Indonesia telah memutuskan mengundang semua peserta G20, termasuk Rusia, dalam rangkaian kegiatan G20 tahun ini. Pada Rabu (23/3), pemerintah telah mengirim undangan kepada semua anggota G20 untuk pertemuan menteri keuangan dan gubernur bank sentral di Washington DC, 20 April. Sementara AS dan sekutunya berkepentingan mengisolasi Rusia di berbagai forum internasional.
Pengajar Hukum Internasional pada Universitas Indonesia, Aristyo Darmawan, mengatakan, kehadiran AS dan sekutunya di G7 dan Rusia sama pentingnya di G20. Tanpa G7, G20 akan kehilangan signifikansinya. Sebab, G7 masih menjadi pemain utama global.
Di sisi lain, Indonesia akan kehilangan netralitasnya jika tidak mengundang Rusia dalam rangkaian pertemuan G20 di bawah keketuaan Indonesia. ”Akan menjadi bumerang, mengonfirmasi keberpihakan Indonesia pada Amerika Serikat,” katanya.
Jika setuju tidak mengundang Rusia, Aristyo melanjutkan, Indonesia akan semakin dianggap mudah disetir AS dan sekutunya. ”Kepercayaan kepada Indonesia, yang selama ini terkenal bisa diterima berbagai pihak, akan tergerus,” ujarnya.
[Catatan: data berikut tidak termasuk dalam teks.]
Lemma exec_push_segs s : exec [PushS DS; PushS ES; PushS FS; PushS GS] s = push_segs [DS; ES; FS; GS] s.
Proof. reflexivity. Qed.

Lemma enter_trap_parts ss0 esp0 kcs ra trap n err isr s : enter_trap ss0 esp0 kcs ra trap n err isr s =
  exec [Push ESP; Call ra trap] (exec kernel_segs (exec1 Pushal (push_segs [DS; ES; FS; GS]
    (exec (vector_code n) (trap_entry ss0 esp0 err kcs 0 isr s))))).
Proof.
  unfold enter_trap. change (alltraps_code ra trap) with ([PushS DS; PushS ES; PushS FS; PushS GS] ++ [Pushal] ++ kernel_segs ++ [Push ESP; Call ra trap]).
  rewrite !exec_app, exec_push_segs. reflexivity.
Qed.

(** The first instruction of trap(): its return address and its argument, the
    address of the frame, lie below the frame; the segments it runs with. *)
Record in_trap (s s1 : cpu) (ss0 kcs ra trap tf base n err : Z) : Prop := {
  it_stack : stack s1 (tf - 8) (W ra :: W tf :: frame_cells s (tf + 32) n err);
  it_eip : eip s1 = trap;
  it_data : sr s1 DS = 16 /\ sr s1 ES = 16;
  it_cpu : sr s1 FS = 24 /\ sr s1 GS = 24;
  it_code : sr s1 CS = kcs /\ sr s1 SS = if user s then ss0 else sr s SS;
  it_mem x : x < tf - 8 \/ base <= x -> load8 (cm s1) x = load8 (cm s) x
}.

(** The push of the argument and the call. *)
Lemma call_trap_stack s tf l ra trap :
  stack s tf l -> 8 <= tf < 4294967296 -> word ra ->
  let s' := exec [Push ESP; Call ra trap] s in
  stack s' (tf - 8) (W ra :: W tf :: l) /\ eip s' = trap /\ sr s' = sr s /\
  (forall x, x < tf - 8 \/ tf <= x -> load8 (cm s') x = load8 (cm s) x).
Proof.
  intros Hs Ht Hra. cbv zeta. assert (Ee : gr s ESP = tf) by apply Hs.
  change (exec [Push ESP; Call ra trap] s) with (set_eip trap (pushes [gr s ESP; ra] s)). rewrite Ee.
  destruct (pushes_stack [tf; ra] s tf l Hs) as [Hst [_ (A & _ & _) M]];
    [cbn; lia|repeat apply Forall_cons_2; [unfold word; lia|done|apply Forall_nil_2]|].
  split_and!; [exact Hst|done|exact A|exact M].
Qed.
Sebelumnya, Duta Besar Rusia untuk Indonesia Lyudmila Georgievna Vorobieva menyatakan bahwa Indonesia telah menunjukkan ketegasan dengan memutuskan mengundang semua anggota G20. ”Kami sangat berharap Pemerintah Indonesia tidak akan menyerah pada tekanan mengerikan yang diterapkan oleh negara Barat,” ujarnya.
Rusia memastikan akan hadir di semua kegiatan G20 jika diundang. Bahkan, Presiden Rusia Vladimir Putin dinyatakan siap hadir dalam pertemuan puncak G20 di Denpasar pada November 2022. ”Tentu akan tergantung pada perkembangan keadaan, juga pandemi Covid-19,” ujarnya.
Ia mengatakan, AS dan sekutunya berusaha mengeluarkan Rusia dari hampir semua organisasi internasional. Bagi Mokswa, Barat sedang menerapkan standar ganda. Sebab, Pakta Pertahanan Altantik Utara (NATO) bolak-balik menyerang negara lain dan tidak ada sanksi.
Menurut dia, Indonesia membuat keputusan tepat dengan mengundang semua anggota G20. Sebab, tujuan-tujuan prioritas Indonesia selama menjadi ketua bergilir G20 sulit dicapai jika ada pihak yang tidak dilibatkan. Selain itu, G20 adalah forum ekonomi. Karena itu, Moskwa menilai upaya membawa isu perang Ukraina di forum itu tidak akan tepat dan tidak akan menyelesaikan masalah. ”Reaksi Barat sama sekali tidak imbang,” ucapnya.